A versatile system for fast screening and isolation of Trichoderma reesei cellulase hyperproducers based on DsRed and fluorescence-assisted cell sorting

Background: In the biofuel industry, cellulase plays an indispensable role in hydrolyzing cellulose into fermentable glucose. Trichoderma reesei is a popular filamentous fungus with prominent ability to produce cellulase. While classical mutagenesis and modern multiplex genome engineering are both effective ways to improve cellulase production, successful obtaining of strains with improved cellulase-producing ability requires screening a large number of strains, which is time-consuming and labor intensive.

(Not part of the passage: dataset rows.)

(* ===== verification/CellData.v ===== *)
(** * Structured data in cells

    Models the stores of [tvm/cell/builder.go] and the loads of [slice.go] and
    [dict.go] for data larger than integers: addresses, byte strings spread over a
    chain of cells ("snake" data), dictionaries, and the cell of what is left in a
    slice.  Slices carry no trace and do not force a copy. *)

From S2P Require Import Prelude Bytes CellModel Builder Finalize Slice DictNode Dict DictBulk Address.
From stdpp Require Import strings.
#[local] Open Scope Z_scope.

(** ** Addresses *)

(** The bit and, when there is one, the prefix of an anycast address. *)
Definition store_anycast (anycast : option Anycast) : M Builder unit :=
  match anycast with
  | None => StoreUInt 0 1
  | Some ac => StoreUInt 1 1 ;; StoreUInt (ac_depth ac) 5 ;; StoreSlice (ac_prefix ac) (ac_depth ac)
  end.

Definition StoreAddr (addr : option Address) : M Builder unit :=
  b ← get_state;
  let store_none := guard_err (1024 <=? u64 (b_bitsSz b + 2)) ErrNotFit1023 ;; StoreUInt 0 2 in
  match addr with
  | None => store_none
  | Some addr =>
      if bool_decide (a_type addr = NoneAddress) then store_none else
      anycastBits ← match a_anycast addr with
                    | None => mret 0
                    | Some ac =>
                        guard_err ((ac_depth ac =? 0) || (30 <? ac_depth ac)) ErrTooBigSize ;;
                        guard_err (u64 (len (ac_prefix ac) * 8) <? ac_depth ac) ErrSmallSlice ;;
                        mret (5 + ac_depth ac)
                    end;
      let bitsLen := a_bitsLen addr in
      match a_type addr with
      | ExtAddress =>
          guard_err (1024 <=? u64 (b_bitsSz b + 2 + 9 + bitsLen)) ErrNotFit1023 ;;
          StoreUInt 1 2 ;;
          StoreUInt bitsLen 9 ;;
          StoreSlice (a_data addr) bitsLen
      | StdAddress =>
          guard_err (1024 <=? u64 (b_bitsSz b + 2 + 1 + anycastBits + 8 + 256)) ErrNotFit1023 ;;
          StoreUInt 2 2 ;;
          store_anycast (a_anycast addr) ;;
          StoreUInt (u8 (a_workchain addr)) 8 ;;
          StoreSlice (a_data addr) 256
      | VarAddress =>
          guard_err (1024 <=? u64 (b_bitsSz b + 2 + 1 + anycastBits + 9 + 32 + bitsLen)) ErrNotFit1023 ;;
          StoreUInt 3 2 ;;
          store_anycast (a_anycast addr) ;;
          StoreUInt bitsLen 9 ;;
          StoreInt (a_workchain addr) 32 ;;
          StoreSlice (a_data addr) bitsLen
      | NoneAddress => fail ErrAddressTypeNotSupported
      end
  end.

Definition load_anycast : M Slice (option Anycast) :=
  isAnycast ← LoadBoolBit;
  if negb isAnycast then mret None
  else
    depth ← LoadUInt 5;
    guard_err ((depth =? 0) || (30 <? depth)) (ErrText "invalid anycast depth") ;;
    pfx ← loadSlice depth false;
    mret (Some (mkAnycast depth pfx)).

(** The code attaches the prefix only when there is one. *)
Definition with_anycast (addr : Address) (anycast : option Anycast) : Address :=
  match anycast with None => addr | Some _ => WithAnycast addr anycast end.

Definition LoadAddr : M Slice Address :=
  typ ← LoadUInt 2;
  if typ =? 0 then mret NewAddressNone
  else if typ =? 1 then
    ln ← LoadUInt 9;
    data ← loadSlice ln false;
    mret (NewAddressExt 0 ln data)
  else if typ =? 2 then
    anycast ← load_anycast;
    workchain ← LoadUInt 8;
    data ← loadSliceInto (replicate 32 0) 256 false;
    mret (with_anycast (NewAddress 0 (u8 workchain) data) anycast)
  else if typ =? 3 then
    anycast ← load_anycast;
    ln ← LoadUInt 9;
    workchain ← LoadInt 32;
    data ← loadSlice ln false;
    mret (with_anycast (NewAddressVar 0 (s32 workchain) ln data) anycast)
  else fail (ErrText "not supported type of address").

(** ** Byte strings over chains of cells *)

Definition preflightSnake (b : Builder) (tailBytes : Z) : outcome unit :=
  if tailBytes =? 0 then Ok tt
  else if 4 <=? len (b_refs b) then Err ErrTooMuchRefs
  else
    let cells := (tailBytes - 1) / 127 + 1 in
    if maxDepth <=? cells - 1 then Err ErrCellDepthLimit else Ok tt.

(** [StoreSlice] of whole bytes, and of the bytes of a string through an array of 127. *)
Definition store_bytes (data : list Z) : M Builder unit := StoreSlice data (len data * 8).

Definition storeStringBytes (str : list Z) : M Builder unit :=
  if len str =? 0 then mret tt
  else
    data ← lift (subrange (take 127 str ++ replicate (127 - length str) 0) 0 (len str));
    StoreSlice data (len str * 8).

(** The loop of the two [build...SnakeTail] functions: [store] writes one part. *)
Fixpoint snake_tail (fuel : nat) (store : list Z -> M Builder unit) (data : list Z) (end_ : Z) (child : option Cell)
    : outcome (option Cell) :=
  if negb (0 <? end_) then Ok child
  else
    match fuel with
    | O => Panic
    | S fuel =>
        let start := Z.max 0 (end_ - 127) in
        bytes ← subrange data start end_;
        '(_, part) ← run (store bytes) BeginCell;
        '(_, part) ← match child with
                     | None => Ok (tt, part)
                     | Some _ => run (storeRef child true) part
                     end;
        child ← EndCellSpecial false part;
        snake_tail fuel store data start (Some child)
    end.

Definition buildBinarySnakeTail (data : list Z) : outcome (option Cell) := snake_tail (length data) store_bytes data (len data) None.
Definition buildStringSnakeTail (str : list Z) : outcome (option Cell) := snake_tail (length str) storeStringBytes str (len str) None.

(** The body of the two stores: everything happens on a copy of the builder. *)
Definition store_snake (store : list Z -> M Builder unit) (tail : list Z -> outcome (option Cell)) (data : list Z) : M Builder unit :=
  b ← get_state;
  let first := Z.min (len data) (Builder.BitsLeft b / 8) in
  lift (preflightSnake b (len data - first)) ;;
  bytes ← lift (subrange data 0 first);
  '(_, tmp) ← lift (run (store bytes) b);
  tmp ← lift (if first <? len data then
                rest ← subrange data first (len data);
                child ← tail rest;
                '(_, tmp) ← run (storeRef child true) tmp;
                Ok tmp
              else Ok tmp);
  put_state tmp.

Definition StoreBinarySnake (data : list Z) : M Builder unit := store_snake store_bytes buildBinarySnakeTail data.
Definition StoreStringSnake (str : list Z) : M Builder unit := store_snake storeStringBytes buildStringSnakeTail str.

(** What the loop of [LoadBinarySnake] reads from a referenced cell on. *)
Fixpoint load_snake (c : Cell) : outcome (list Z) :=
  let s := newSliceFromCell c in
  let bits := BitsLeft s in
  data ← fst (loadSliceInto (replicate (Z.to_nat ((bits + 7) / 8)) 0) bits false s);
  if 1 <? RefsNum s then Err (ErrText "more than one ref, it is not snake string")
  else if RefsNum s =? 0 then Ok data
  else
    match c with
    | mkCell _ _ _ _ (r :: _) _ _ => rest ← load_snake r; Ok (data ++ rest)
    | _ => Panic
    end.

Definition LoadBinarySnake : M Slice (list Z) :=
  s ← get_state;
  let bits := BitsLeft s in
  data ← loadSliceInto (replicate (Z.to_nat ((bits + 7) / 8)) 0) bits false;
  guard_err (1 <? RefsNum s) (ErrText "more than one ref, it is not snake string") ;;
  if RefsNum s =? 0 then mret data
  else
    r ← loadRefCell true;
    rest ← lift (load_snake r);
    mret (data ++ rest).

(** ** Cells from slices *)

Definition ToCell (c : Slice) : outcome Cell :=
  let left := BitsLeft c in
  let fullCell := (s_bitStart c =? 0) && (s_bitEnd c =? c_bitsSz (s_cell c)) && (s_refStart c =? 0) &&
                  (s_refEnd c =? len (c_refs (s_cell c))) in
  if fullCell then Ok (s_cell c)
  else
    data ← fst (loadSliceInto (replicate (Z.to_nat ((left + 7) / 8)) 0) left true c);
    let refs := take (Z.to_nat (RefsNum c)) (drop (Z.to_nat (s_refStart c)) (c_refs (s_cell c))) in
    let cl := setLevelMask (mkCell data (u16 left) false 0 refs [] []) (ordinaryLevelMask refs) in
    fst (validateCellRefDepthLimit refs tt) ;;
    validateBoundaryCell cl ;;
    calculateHashes cl.

(** ** Dictionaries *)

(** [StoreDict]; [None] is a nil dictionary. *)
Definition StoreDict (dict : option Dictionary) : M Builder unit :=
  storeMaybeRef (dict ≫= d_root) true.

Definition loadMaybeRefCell : M Slice (option Cell) :=
  has ← LoadBoolBit;
  if negb has then mret None
  else
    ref ← loadRefCell true;
    mret (Some ref).

Definition LoadDict (keySz : Z) : M Slice Dictionary :=
  root ← loadMaybeRefCell;
  match root with
  | None => mret (mkDict keySz None)
  | Some _ =>
      lift (validateDictKeySize keySz) ;;
      mret (mkDict keySz root)
  end.

Definition LoadOptionalDict (keySz : Z) : M Slice (option Dictionary) :=
  lift (validateDictKeySize keySz) ;;
  root ← loadMaybeRefCell;
  match root with
  | None => mret None
  | Some _ => mret (Some (mkDict keySz root))
  end.

Definition ToDict (c : Slice) (keySz : Z) : outcome Dictionary :=
  root ← ToCell c;
  validateDictKeySize keySz ;;
  Ok (mkDict keySz (Some root)).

Results: Herein, we developed a versatile method coupling expression of the red fluorescence protein (DsRed) in T. reesei and fluorescence-assisted cell sorting (FACS) of germinated spores. This method was first established by expressing DsRed intracellularly under the control of the major cellulase cbh1 promoter in T. reesei, which allowed us to rapidly isolate cellulase hyperproducers from T. reesei progenies transformed with a dedicated transcriptional activator ace3 and from an atmospheric and room temperature plasma-created mutant T. reesei library. Since intracellularly expressed DsRed was expected to isolate mutations mainly affecting cellulase transcription, this method was further improved by displaying DsRed on the T. reesei cell surface, enabling isolation of strains with beneficial genetic alterations (overexpressing hac1 and bip1) affecting regulatory stages beyond transcription. Using this method, T. reesei cellulase hyperproducers were also successfully isolated from an Agrobacterium-mediated random insertional mutant library. Conclusions: The coupled DsRed-FACS high-throughput screening method proved to be an effective strategy for fast isolation of T. reesei cellulase hyperproducers and could also be applied in other industrially important filamentous fungi.